Although cloud computing equipment vendors and service providers would like to insist that it's not really a private cloud unless it's fully automated, Wolf said the reality is "some manual processes have to be expected." But the preferred implementation would not give the IT admin the management controls over specific virtual security functions associated with the VMs.
Regardless of which VM platform is used — there is some mix-and-match in the enterprise today though it poses specific management challenges — Gartner analysts say there is a dearth of mature management tools for virtualized systems.
"There's a disconnect today," said Wolf, noting that a recent forum Gartner held for more than a dozen CIOs overseeing their organizations building private clouds, more than 75% said they were using home-grown management tools for things like hooking into asset management systems and ticketing.
Nevertheless, Gartner is urging enterprises to put together a long-term strategy for the private cloud and brace for the fast-paced changes among vendor and providers that will bring new products and services — and no doubt, a number of market drop-outs along the way.
But this private cloud planning will involve updating procurement and change management processes used internally today, as well as figuring out which applications are most suited to be virtualized. Starting off with file and print and simpler applications not considered mission-critical is a good way to start. "some applications can't be virtualized because they have special hardware requirements," Wolf said.
For example, Paul Rizzo, GlaxoSmithKline's infrastructure business partner, end user infrastructure services, said the pharmaceuticals giant has found that Microsoft SharePoint does not run well in VMware.
For the long-term, Gartner cautioned businesses to make sure that future requests-for-proposal to software vendors stipulate that applications support virtualization is needed, Wolf also noted in one session that there is significant complexity in virtualization mobility, moving a VM from one hypervisor to another.

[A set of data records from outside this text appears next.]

(* ===== verification/Example.v ===== *)
(** * Example: a concrete environment to evaluate the commands in

    An environment in which every external call succeeds, and the variants and
    worlds that the witnesses of the theorems run on. *)

From S2P Require Import Prelude GoPath Hcl Status TfConfig Run RunM.

Definition tfPrints (call : TfCall) : list string :=
  match call with TfSetEnv _ => [] | _ => ["tofu" +:+ LF] end.

(** [tfErr], [getErr]: which tofu calls fail; everything else succeeds, and a
    plan writes its plan file. *)
Definition exampleEnvOf (crypto : Decryptor) (tfErr : TfCall → option error) : Env := {|
  env_logWriteErr _ _ := None;
  env_logReadFails _ := false;
  env_ctxErr _ := None;
  env_nowUnix _ := 1700000000%Z;
  env_tfOutput _ call := tfPrints call;
  env_tfErr _ call := tfErr call;
  env_tfFiles _ call fs :=
    match call with TfPlan out _ => <[out := "PLAN"]> fs | _ => fs end;
  env_tfChanged _ := true;
  env_tfOutputs _ := ∅;
  env_tfWorkspaces _ := ([], "default");
  env_git _ call := match call with GitHead => ("h0", None) | _ => ("h1", None) end;
  env_gitFiles _ call fs :=
    match call with
    | GitClone _ dir _ => <[dir +:+ "/main.tf" := "resource"]> fs
    | _ => fs
    end;
  env_osErr _ _ _ := None;
  env_osWritten _ _ := None;
  env_lookupEnv k := if decide (k = "HOME") then Some "/home/tofu" else None;
  env_crypto := crypto;
  env_fmtFloat _ := "0";
  env_jsonMarshal _ := Ok "[]";
  env_jsonUnmarshal t := Some (anyStr (TrimSuffix (TrimPrefix t DQ) DQ));
  env_jsonIndent t := t;
  env_versionCompare _ _ := Some Gt;
  env_parseKey _ := None;
  env_varOrder _ := map_to_list;
  env_envOrder _ := map_to_list;
  env_download _ _ := ("PLAN", None);
  env_upload _ _ _ := None;
  env_script _ _ := ("", None);
  env_scriptFiles _ _ fs := fs;
  env_tempName _ dir := dir +:+ "/meshstack-user-message-1.txt";
|}.

Definition exampleEnvWith : (TfCall → option error) → Env := exampleEnvOf None.

Definition exampleEnv : Env := exampleEnvWith (λ _, None).

Definition exampleCfg : TfRunnerConfig :=
  mkTfRunnerConfig 30 "/work" "/install" (mkRunApiConfig "http://mesh" "u" "p" "" "")
    false "" "" 5 5 "runner-1".

Definition exampleInfo : RunContextInfo := {|
  runId := "run-1"; runJsonBase64 := "e30="; bbId := "bb-1"; workspaceIdentifier := "ws";
  asyncRun := false; useMeshBackendFallback := true; workingDirectory := "/wd";
  artifactFilePath := "/wd/plan.tfplan"; runToken := "token"; meshstackBaseUrl := "";
  tfStateLockUrl := "" |}.

Definition exampleParams (mode artifact upload : string) : TfCmdParams := {|
  buildingBlockId := "bb-1"; tfVersion := "1.9.0"; suggestedWorkspace := "ws._._:bb-1";
  vars := {["region" := mkVariable (anyStr "eu") false DATA_TYPE_STRING false;
            "TOKEN" := mkVariable (anyStr "t") true DATA_TYPE_STRING false]};
  source := mkGitSource "https://git/repo" None (Some "main") NoAuth;
  preRunScript := None; runMode := mode; artifactUrl := artifact; artifactUploadUrl := upload |}.

Definition exampleStatus : RunStatus :=
  mkRunStatus "run-1" IN_PROGRESS [] (-1) None None.

Definition exampleWorld : World :=
  mkWorld exampleStatus exampleStatus "" 0 false true ∅ ∅ [].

"Multiple hypervisors in the data center might need different configuration management tools," he pointed out. Sometimes enterprises in separate locations or business units are deploying different vendor hypervisors, which "can be problematic for failover, and a challenge for change control." But he noted that VMware's high licensing costs and restrictions on per-VM use in the cloud, mean IT managers may want to keep their options open to consider a switch.